Paul Hollick, chair at the industry body, said that its members were reporting a range of issues with the introduction of electric vans and some form of financial incentive was needed that would help to overcome these objections, playing a similar role to the boost provided by low benefit-in-kind taxation for electric cars.
“Our feeling is that there is an assumption at government level that electric vans will follow roughly the same pattern as electric cars in terms of speed of adoption but given feedback from across our membership, we are highly doubtful that will prove correct,” Hollick explained.
He added: “We now have several major fleets running a relatively large number of electric vans and almost all are finding a range of problems that are not easily solved and which are proving to disincentivise both operators and drivers.
“Many of these early adopter organisations have a corporate commitment to net zero and will effectively choose electric vans whatever the operational compromises encountered. However, others are proving less likely to be quite so determined with some having suspended electric van acquisition. That is why some form of incentive needs to be introduced simply to make tackling these problems worthwhile.”
Hollick said that the issues encountered could be divided into operator and driver problems.
“Operators are reporting that charging infrastructure is often unsuitable for vans, AER rates that do not provide suitable levels of reimbursement, ongoing poor supply of vehicles, limited choice of model types, rising lease and purchase prices and, of course, dramatically increased charging costs. In some cases, fleets are reporting that electric van running costs are now higher than diesel. Many are also finding it difficult to install home chargers on a widespread basis for their drivers and are having to build charging into the working day, which causes obvious disruption.
“Additionally, van drivers are generally proving much more resistant to electrification than their car counterparts. Even if they are one of the 30% who are able to have a home charger, a significant proportion don’t want their work van parked on their drive overnight while it is plugged in. This means they are having to use public charging, which can create problems over fair AER reimbursement. It is certainly not unknown for drivers to attempt to hand back their electric van to their employer and demand a return to their diesel.
“All of these problems need to be taken into account before you even start looking at the core issues of range and payload. While newer designs coming to market are starting to overcome these objections to a greater or lesser extent, they remain fundamental issues for many operators who are considering electric van adoption.”
Hollick warned that without widespread fleet first user adoption, there would be limited future supply of electric vans into the used sector.
“Unless businesses very quickly begin to operate electric vans on a large scale, there will be no real used electrified light commercial vehicle market of which to speak by 2030, which will affect everything from long-term national targets for net zero to localised plans for increasingly strict clean air zones in cities.

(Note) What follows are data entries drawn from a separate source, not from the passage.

(* ===== verification/_CoqProject ===== *)
-Q . S2P
Prelude.v
Heap.v
Hash.v
HashTheory.v
HashSpec.v
Buffer.v
Status.v
ConfVal.v
ConfParser.v
ConfParserTheory.v
ConfScan.v
Conf.v
ConfTheory.v
ConfSave.v
ConfSpec.v
Dir.v
Mkdir.v
Module.v
ModuleSpec.v
ScanConf.v
ScanCtx.v
ScanSpec.v
Info.v
Blocks.v
InfoHeap.v
ConfHeap.v
ConfHeapSpec.v
ParserHeap.v
ParserHeapSpec.v
ConfHistory.v
Settings.v
OnDemandMod.v
Quarantine.v
Event.v
EventHeap.v
OnDemand.v
OnDemandTheory.v
OnDemandSpec.v
Json.v
Jrpc.v
JrpcTheory.v
JrpcSpec.v
Marshall.v
MarshallSpec.v
RpcDefs.v
SchemaSpec.v
Log.v
RpcBe.v
RpcBeSpec.v
Socket.v
Options.v
Tools.v
ToolsSpec.v
Daemon.v
DaemonSpec.v
Queue.v
QueueSpec.v
FaMonitor.v
FaMonitorSpec.v
Monitor.v
MountHeap.v
MonitorSpec.v
MediaScan.v
OnAccessMod.v
GetOpt.v
WinDir.v
WinRegistry.v
WinRegistrySpec.v
WinQuarantine.v
WinPaths.v
WinService.v
WinPipe.v
WinDriver.v
WinMods.v
WinControl.v
WinClient.v
WinControlSpec.v
WinInstall.v
WinNotify.v
WinCrypt.v
(* ===== verification/Status.v ===== *)
(** * File scan statuses, actions and scan reports
    ([src/libcore/status.c], [action.c], [report.c] and their headers) *)
From S2P Require Import Prelude.

#[local] Open Scope Z_scope.

(** ** [enum a6o_file_status] *)

Inductive a6o_file_status : Set :=
  | A6O_FILE_UNDECIDED
  | A6O_FILE_CLEAN
  | A6O_FILE_UNKNOWN_TYPE
  | A6O_FILE_EINVAL
  | A6O_FILE_IERROR
  | A6O_FILE_SUSPICIOUS
  | A6O_FILE_WHITE_LISTED
  | A6O_FILE_MALWARE.

#[export] Instance a6o_file_status_eq_dec : EqDecision a6o_file_status.
Proof. solve_decision. Defined.

(** The integer value of the enumerator. *)
Definition a6o_file_status_val (s : a6o_file_status) : Z :=
  match s with
  | A6O_FILE_UNDECIDED => 1
  | A6O_FILE_CLEAN => 2
  | A6O_FILE_UNKNOWN_TYPE => 3
  | A6O_FILE_EINVAL => 4
  | A6O_FILE_IERROR => 5
  | A6O_FILE_SUSPICIOUS => 6
  | A6O_FILE_WHITE_LISTED => 7
  | A6O_FILE_MALWARE => 8
  end.

(** Membership in the sets the [switch] of [a6o_file_status_cmp] tests [s2] against. *)
Definition one_of (s : a6o_file_status) (l : list a6o_file_status) : bool :=
  bool_decide (s ∈ l).

(** [A6O_FILE_UNKNOWN_TYPE] and [A6O_FILE_EINVAL] have no case for [s1]: control
    reaches [assert(1 == 0)]. *)
Definition a6o_file_status_cmp (s1 s2 : a6o_file_status) : outcome Z :=
  if bool_decide (s1 = s2) then Ok 0
  else match s1 with
  | A6O_FILE_UNDECIDED => Ok (-1)
  | A6O_FILE_CLEAN => Ok (if one_of s2 [A6O_FILE_UNDECIDED] then 1 else -1)
  | A6O_FILE_IERROR =>
      Ok (if one_of s2 [A6O_FILE_UNDECIDED; A6O_FILE_CLEAN] then 1 else -1)
  | A6O_FILE_SUSPICIOUS =>
      Ok (if one_of s2 [A6O_FILE_UNDECIDED; A6O_FILE_CLEAN; A6O_FILE_IERROR] then 1 else -1)
  | A6O_FILE_WHITE_LISTED =>
      Ok (if one_of s2 [A6O_FILE_UNDECIDED; A6O_FILE_CLEAN; A6O_FILE_IERROR;
                        A6O_FILE_SUSPICIOUS] then 1 else -1)
  | A6O_FILE_MALWARE => Ok 1
  | A6O_FILE_UNKNOWN_TYPE | A6O_FILE_EINVAL => Fault AssertFail
  end.

Definition a6o_file_status_str (s : a6o_file_status) : string :=
  match s with
  | A6O_FILE_UNDECIDED => "A6O_FILE_UNDECIDED"
  | A6O_FILE_CLEAN => "A6O_FILE_CLEAN"
  | A6O_FILE_UNKNOWN_TYPE => "A6O_FILE_UNKNOWN_TYPE"
  | A6O_FILE_EINVAL => "A6O_FILE_EINVAL"
  | A6O_FILE_IERROR => "A6O_FILE_IERROR"
  | A6O_FILE_SUSPICIOUS => "A6O_FILE_SUSPICIOUS"
  | A6O_FILE_WHITE_LISTED => "A6O_FILE_WHITE_LISTED"
  | A6O_FILE_MALWARE => "A6O_FILE_MALWARE"
  end.

Definition a6o_file_status_pretty_str (s : a6o_file_status) : string :=
  match s with
  | A6O_FILE_UNDECIDED => "undecided"
  | A6O_FILE_CLEAN => "clean"
  | A6O_FILE_UNKNOWN_TYPE => "ignored"
  | A6O_FILE_EINVAL => "invalid argument"
  | A6O_FILE_IERROR => "internal error"
  | A6O_FILE_SUSPICIOUS => "suspicious"
  | A6O_FILE_WHITE_LISTED => "white listed"
  | A6O_FILE_MALWARE => "malware"
  end.

(** ** [enum a6o_action] is a bit set *)

Definition A6O_ACTION_NONE : Z := 0.
Definition A6O_ACTION_ALERT : Z := Z.shiftl 1 1.
Definition A6O_ACTION_QUARANTINE : Z := Z.shiftl 1 2.
Definition A6O_ACTION_REMOVE : Z := Z.shiftl 1 3.

Definition a6o_action_pretty_str (action : Z) : string :=
  let a := Z.land action
    (Z.lor (Z.lor A6O_ACTION_ALERT A6O_ACTION_QUARANTINE) A6O_ACTION_REMOVE) in
  if a =? A6O_ACTION_ALERT then "alert"
  else if a =? Z.lor A6O_ACTION_ALERT A6O_ACTION_QUARANTINE then "alert+quarantine"
  else if a =? Z.lor A6O_ACTION_ALERT A6O_ACTION_REMOVE then "alert+removed"
  else "none".

(** ** [struct a6o_report] *)

Record a6o_report := Report {
  r_path : option string;
  r_status : a6o_file_status;
  r_action : Z;
  r_module_name : option string;
  r_module_report : option string;
}.

Definition a6o_report_init (path : option string) : a6o_report :=
  {| r_path := path; r_status := A6O_FILE_UNDECIDED; r_action := A6O_ACTION_NONE;
     r_module_name := None; r_module_report := None |}.

(** [a6o_report_destroy]: the heap strings it frees, in order. *)
Definition a6o_report_destroy (r : a6o_report) : list string :=
  option_list (r_path r) ++ option_list (r_module_report r).

(** The report takes ownership of [module_report]; the second component is the
    string it frees, the previous one. *)
Definition a6o_report_change (r : a6o_report) (status : a6o_file_status)
    (module_name module_report : option string) : a6o_report * list string :=
  ({| r_path := r_path r; r_status := status; r_action := r_action r;
      r_module_name := match module_name with Some n => Some n | None => r_module_name r end;
      r_module_report :=
        match module_report with Some m => Some m | None => r_module_report r end |},
   match module_report with Some _ => option_list (r_module_report r) | None => [] end).

(** ** The comparison is a total order on the comparable statuses *)

(** The order [a6o_file_status_cmp] means to decide; the two statuses without a
    case of their own have no rank. *)
Definition rank (s : a6o_file_status) : option Z :=
  match s with
  | A6O_FILE_UNDECIDED => Some 0
  | A6O_FILE_CLEAN => Some 1
  | A6O_FILE_IERROR => Some 2
  | A6O_FILE_SUSPICIOUS => Some 3
  | A6O_FILE_WHITE_LISTED => Some 4
  | A6O_FILE_MALWARE => Some 5
  | A6O_FILE_UNKNOWN_TYPE | A6O_FILE_EINVAL => None
  end.

Definition comparable (s : a6o_file_status) : Prop := is_Some (rank s).

#[export] Instance comparable_dec s : Decision (comparable s).
Proof. unfold comparable. apply _. Defined.

Definition sgn_of (c : comparison) : Z := match c with Lt => -1 | Eq => 0 | Gt => 1 end.

Lemma cmp_rank s1 s2 r1 r2 :
  rank s1 = Some r1 -> rank s2 = Some r2 ->
  a6o_file_status_cmp s1 s2 = Ok (sgn_of (r1 ?= r2)).
Proof. destruct s1, s2; intros; simplify_eq/=; reflexivity. Qed.

Lemma rank_inj s1 s2 r : rank s1 = Some r -> rank s2 = Some r -> s1 = s2.
Proof. destruct s1, s2; intros; simplify_eq/=; done. Qed.

(** Statuses without a rank abort the comparison on the left, except against
    themselves. *)
Lemma cmp_no_rank s1 s2 :
  rank s1 = None -> s1 <> s2 -> a6o_file_status_cmp s1 s2 = Fault AssertFail.
Proof. intros H Hne. unfold a6o_file_status_cmp. rewrite bool_decide_eq_false_2 by done. by destruct s1. Qed.

Lemma status_str_inj s1 s2 : a6o_file_status_str s1 = a6o_file_status_str s2 -> s1 = s2.
Proof. destruct s1, s2; done. Qed.

(** On the six statuses with a rank, [a6o_file_status_cmp] is a total order:
    it is the comparison of the ranks, hence antisymmetric, transitive and zero
    only on equal statuses.  A status without a rank on the left of a different
    status aborts the process at [assert(1 == 0)]. *)
Theorem status_cmp_total_order (s1 s2 : a6o_file_status) :
  a6o_file_status_cmp s1 s2 =
    match rank s1, rank s2 with
    | Some r1, Some r2 => Ok (sgn_of (r1 ?= r2))
    | Some r1, None => Ok (if bool_decide (s1 = A6O_FILE_MALWARE) then 1 else -1)
    | None, _ => if bool_decide (s1 = s2) then Ok 0 else Fault AssertFail
    end.
Proof. by destruct s1, s2. Qed.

“Our view is very much that the government needs to take some control of the situation and find a way to kickstart electric van adoption that will provide an incentive large enough to overcome this range of issues and bring about a sea change in what looks like an increasingly tepid market. There is a very real chance that only van fleets with a corporate commitment to net zero will become 100% electric this decade and an equally real possibility that many others will drag their heels and instead operate diesel for as long as possible.”